#### [Directions]
What you return must match the records word for word.

#### [Dataset entries]
▽
(** * Chef G-Mini: the live session orchestrator of [ChefApp]

    A shallow embedding of the React component [ChefApp]
    (src/unnamed/part_009, the variant with diagnostics, proactive vision
    timers and the [keepCamera] teardown) and proofs about its timer engine,
    tool dispatcher, playback scheduler, vision sampler and session
    lifecycle, followed by the components around it: the timer card, the
    card of the active recipe, the diagnostics, the key hook with the page
    that mounts the component, and the camera controls.

    Conventions of the embedding.
    - A JavaScript [number] holding a count of seconds or a clock reading is
      a [Z]; audio times are counted in sample frames of the output context,
      so that clock readings and buffer durations are integers.
    - React state lives in the record [Ui]; a call [setX (prev => f prev)]
      is the update [f] applied to the field.  Mutable [useRef] cells live in
      the record [Refs]; they change only where the source assigns
      [ref.current].  The effects that mirror state into refs run in
      [render], after the handler of an event has returned.
    - Browser objects (audio contexts, buffer source nodes, media streams,
      streaming channels, timeouts) live in the record [Browser], indexed by
      their allocation order.
    - A JavaScript string is the [string] of its characters.  Where the
      case of a label matters, the label is taken to consist of ASCII
      characters, on which [toLowerCase] changes the letters [A] to [Z]
      only. *)

From Stdlib Require Import ZArith List Bool Ascii Lia.
From stdpp Require Import base gmap sets list strings pretty.
Import ListNotations.
Open Scope Z_scope.

(** ** Timer engine *)

Module TimerEngine.

(** [status: 'running' | 'paused' | 'finished'] *)
Inductive TimerStatus := running | paused | finished.

#[global] Instance TimerStatus_eq_dec : EqDecision TimerStatus.
Proof. solve_decision. Defined.

(** [interface Timer]; the field [id] is called [timerId] here. *)
Record Timer := mkTimer {
  timerId : string;
  label : string;
  durationOriginal : Z;
  durationRemaining : Z;
  status : TimerStatus
}.

#[global] Instance Timer_eq_dec : EqDecision Timer.
Proof. solve_decision. Defined.

Definition with_status (s : TimerStatus) (t : Timer) : Timer :=
  mkTimer (timerId t) (label t) (durationOriginal t) (durationRemaining t) s.

Definition with_remaining (r : Z) (t : Timer) : Timer :=
  mkTimer (timerId t) (label t) (durationOriginal t) r (status t).

Definition is_running (t : Timer) : bool := bool_decide (status t = running).
Definition is_finished (t : Timer) : bool := bool_decide (status t = finished).

(** The body of [prevTimers.map(timer => ...)] in the tick effect.  The
    second component lists the completion events the callback raises (the
    toast and the [TIMER ALERT] sent to the session), as the timers they
    are raised for. *)
Definition tickTimer (timer : Timer) : Timer * list Timer :=
  if negb (is_running timer) then (timer, [])
  else
    let nextRemaining := durationRemaining timer - 1 in
    if (nextRemaining <=? 0) && (0 <? durationRemaining timer)
    then (with_status finished (with_remaining 0 timer), [timer])
    else (with_remaining (Z.max 0 nextRemaining) timer, []).

(** The updater passed to [setTimers] by the one-second interval. *)
Definition tick (prevTimers : list Timer) : list Timer * list Timer :=
  let hasRunning := existsb is_running prevTimers in
  if negb hasRunning then (prevTimers, [])
  else (map (fun t => fst (tickTimer t)) prevTimers,
        concat (map (fun t => snd (tickTimer t)) prevTimers)).

(** The object literal built by [addTimer]; [newId] is the value of
    [Math.random().toString(36).substring(7)]. *)
Definition newTimer (newId label : string) (durationSeconds : Z) : Timer :=
  mkTimer newId label durationSeconds durationSeconds running.

(** [setTimers(prev => [...prev, newTimer])] *)
Definition appendTimer (t : Timer) (prev : list Timer) : list Timer :=
  prev ++ [t].

(** [removeTimer]: [prev.filter(t => t.id !== id)] *)
Definition removeTimer (id : string) (prev : list Timer) : list Timer :=
  filter (fun t => timerId t ≠ id) prev.

(** [toggleTimer] *)
Definition toggleTimer (id : string) (pause : bool) (prev : list Timer)
  : list Timer :=
  map (fun t => if bool_decide (timerId t = id)
                then with_status (if pause then paused else running) t
                else t) prev.

(** [resetTimer] *)
Definition resetTimer (id : string) (prev : list Timer) : list Timer :=
  map (fun t => if bool_decide (timerId t = id)
                then with_remaining (durationOriginal t)
                       (with_status running t)
                else t) prev.

(** The operations a timer list goes through: the periodic tick, the
    three buttons of a timer card, and creation. *)
Inductive TimerOp :=
| OpTick
| OpPause (id : string)
| OpResume (id : string)
| OpReset (id : string)
| OpCreate (newId label : string) (durationSeconds : Z).

Definition applyOp (op : TimerOp) (ts : list Timer) : list Timer :=
  match op with
  | OpTick => fst (tick ts)
  | OpPause id => toggleTimer id true ts
  | OpResume id => toggleTimer id false ts
  | OpReset id => resetTimer id ts
  | OpCreate newId l d => appendTimer (newTimer newId l d) ts
  end.

Definition applyOps (ops : list TimerOp) (ts : list Timer) : list Timer :=
  fold_left (fun acc op => applyOp op acc) ops ts.

(** The timer at position [i] enters [finished] between two lists. *)
Definition finishes_at (i : nat) (before after : list Timer) : bool :=
  match before !! i, after !! i with
  | Some b, Some a => negb (is_finished b) && is_finished a
  | _, _ => false
  end.

(** [op] is a reset that hits the timer at position [i]. *)
Definition resets_at (i : nat) (op : TimerOp) (ts : list Timer) : bool :=
  match op, ts !! i with
  | OpReset id, Some t => bool_decide (timerId t = id)
  | _, _ => false
  end.

(** How often the timer at position [i] enters [finished] along [ops]. *)
Fixpoint finish_count (i : nat) (ops : list TimerOp) (ts : list Timer) : nat :=
  match ops with
  | [] => 0
  | op :: rest =>
      (if finishes_at i ts (applyOp op ts) then 1 else 0)
      + finish_count i rest (applyOp op ts)
  end%nat.

(** How often the timer at position [i] is reset along [ops]. *)
Fixpoint reset_count (i : nat) (ops : list TimerOp) (ts : list Timer) : nat :=
  match ops with
  | [] => 0
  | op :: rest =>
      (if resets_at i op ts then 1 else 0)
      + reset_count i rest (applyOp op ts)
  end%nat.

(** How many more times the timer at position [i] can finish before it is
    reset: none once its remaining time is not positive. *)
Definition potential (i : nat) (ts : list Timer) : nat :=
  match ts !! i with
  | Some t => if 0 <? durationRemaining t then 1 else 0
  | None => 1
  end.

(** The completion events the next tick raises for the timer at position
    [i]. *)
Definition completions_at (i : nat) (ts : list Timer) : list Timer :=
  match ts !! i with
  | Some t => snd (tickTimer t)
  | None => []
  end.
△
#### [Output of the exercise]
(** * Chef G-Mini: the live session orchestrator of [ChefApp]

    A shallow embedding of the React component [ChefApp]
    (src/unnamed/part_009, the variant with diagnostics, proactive vision
    timers and the [keepCamera] teardown) and proofs about its timer engine,
    tool dispatcher, playback scheduler, vision sampler and session
    lifecycle, followed by the components around it: the timer card, the
    card of the active recipe, the diagnostics, the key hook with the page
    that mounts the component, and the camera controls.

    Conventions of the embedding.
    - A JavaScript [number] holding a count of seconds or a clock reading is
      a [Z]; audio times are counted in sample frames of the output context,
      so that clock readings and buffer durations are integers.
    - React state lives in the record [Ui]; a call [setX (prev => f prev)]
      is the update [f] applied to the field.  Mutable [useRef] cells live in
      the record [Refs]; they change only where the source assigns
      [ref.current].  The effects that mirror state into refs run in
      [render], after the handler of an event has returned.
    - Browser objects (audio contexts, buffer source nodes, media streams,
      streaming channels, timeouts) live in the record [Browser], indexed by
      their allocation order.
    - A JavaScript string is the [string] of its characters.  Where the
      case of a label matters, the label is taken to consist of ASCII
      characters, on which [toLowerCase] changes the letters [A] to [Z]
      only. *)

From Stdlib Require Import ZArith List Bool Ascii Lia.
From stdpp Require Import base gmap sets list strings pretty.
Import ListNotations.
Open Scope Z_scope.

(** ** Timer engine *)

Module TimerEngine.

(** [status: 'running' | 'paused' | 'finished'] *)
Inductive TimerStatus := running | paused | finished.

#[global] Instance TimerStatus_eq_dec : EqDecision TimerStatus.
Proof. solve_decision. Defined.

(** [interface Timer]; the field [id] is called [timerId] here. *)
Record Timer := mkTimer {
  timerId : string;
  label : string;
  durationOriginal : Z;
  durationRemaining : Z;
  status : TimerStatus
}.

#[global] Instance Timer_eq_dec : EqDecision Timer.
Proof. solve_decision. Defined.

Definition with_status (s : TimerStatus) (t : Timer) : Timer :=
  mkTimer (timerId t) (label t) (durationOriginal t) (durationRemaining t) s.

Definition with_remaining (r : Z) (t : Timer) : Timer :=
  mkTimer (timerId t) (label t) (durationOriginal t) r (status t).

Definition is_running (t : Timer) : bool := bool_decide (status t = running).
Definition is_finished (t : Timer) : bool := bool_decide (status t = finished).

(** The body of [prevTimers.map(timer => ...)] in the tick effect.  The
    second component lists the completion events the callback raises (the
    toast and the [TIMER ALERT] sent to the session), as the timers they
    are raised for. *)
Definition tickTimer (timer : Timer) : Timer * list Timer :=
  if negb (is_running timer) then (timer, [])
  else
    let nextRemaining := durationRemaining timer - 1 in
    if (nextRemaining <=? 0) && (0 <? durationRemaining timer)
    then (with_status finished (with_remaining 0 timer), [timer])
    else (with_remaining (Z.max 0 nextRemaining) timer, []).

(** The updater passed to [setTimers] by the one-second interval. *)
Definition tick (prevTimers : list Timer) : list Timer * list Timer :=
  let hasRunning := existsb is_running prevTimers in
  if negb hasRunning then (prevTimers, [])
  else (map (fun t => fst (tickTimer t)) prevTimers,
        concat (map (fun t => snd (tickTimer t)) prevTimers)).

(** The object literal built by [addTimer]; [newId] is the value of
    [Math.random().toString(36).substring(7)]. *)
Definition newTimer (newId label : string) (durationSeconds : Z) : Timer :=
  mkTimer newId label durationSeconds durationSeconds running.

(** [setTimers(prev => [...prev, newTimer])] *)
Definition appendTimer (t : Timer) (prev : list Timer) : list Timer :=
  prev ++ [t].

(** [removeTimer]: [prev.filter(t => t.id !== id)] *)
Definition removeTimer (id : string) (prev : list Timer) : list Timer :=
  filter (fun t => timerId t ≠ id) prev.

(** [toggleTimer] *)
Definition toggleTimer (id : string) (pause : bool) (prev : list Timer)
  : list Timer :=
  map (fun t => if bool_decide (timerId t = id)
                then with_status (if pause then paused else running) t
                else t) prev.

(** [resetTimer] *)
Definition resetTimer (id : string) (prev : list Timer) : list Timer :=
  map (fun t => if bool_decide (timerId t = id)
                then with_remaining (durationOriginal t)
                       (with_status running t)
                else t) prev.

(** The operations a timer list goes through: the periodic tick, the
    three buttons of a timer card, and creation. *)
Inductive TimerOp :=
| OpTick
| OpPause (id : string)
| OpResume (id : string)
| OpReset (id : string)
| OpCreate (newId label : string) (durationSeconds : Z).

Definition applyOp (op : TimerOp) (ts : list Timer) : list Timer :=
  match op with
  | OpTick => fst (tick ts)
  | OpPause id => toggleTimer id true ts
  | OpResume id => toggleTimer id false ts
  | OpReset id => resetTimer id ts
  | OpCreate newId l d => appendTimer (newTimer newId l d) ts
  end.

Definition applyOps (ops : list TimerOp) (ts : list Timer) : list Timer :=
  fold_left (fun acc op => applyOp op acc) ops ts.

(** The timer at position [i] enters [finished] between two lists. *)
Definition finishes_at (i : nat) (before after : list Timer) : bool :=
  match before !! i, after !! i with
  | Some b, Some a => negb (is_finished b) && is_finished a
  | _, _ => false
  end.

(** [op] is a reset that hits the timer at position [i]. *)
Definition resets_at (i : nat) (op : TimerOp) (ts : list Timer) : bool :=
  match op, ts !! i with
  | OpReset id, Some t => bool_decide (timerId t = id)
  | _, _ => false
  end.

(** How often the timer at position [i] enters [finished] along [ops]. *)
Fixpoint finish_count (i : nat) (ops : list TimerOp) (ts : list Timer) : nat :=
  match ops with
  | [] => 0
  | op :: rest =>
      (if finishes_at i ts (applyOp op ts) then 1 else 0)
      + finish_count i rest (applyOp op ts)
  end%nat.

(** How often the timer at position [i] is reset along [ops]. *)
Fixpoint reset_count (i : nat) (ops : list TimerOp) (ts : list Timer) : nat :=
  match ops with
  | [] => 0
  | op :: rest =>
      (if resets_at i op ts then 1 else 0)
      + reset_count i rest (applyOp op ts)
  end%nat.

(** How many more times the timer at position [i] can finish before it is
    reset: none once its remaining time is not positive. *)
Definition potential (i : nat) (ts : list Timer) : nat :=
  match ts !! i with
  | Some t => if 0 <? durationRemaining t then 1 else 0
  | None => 1
  end.

(** The completion events the next tick raises for the timer at position
    [i]. *)
Definition completions_at (i : nat) (ts : list Timer) : list Timer :=
  match ts !! i with
  | Some t => snd (tickTimer t)
  | None => []
  end.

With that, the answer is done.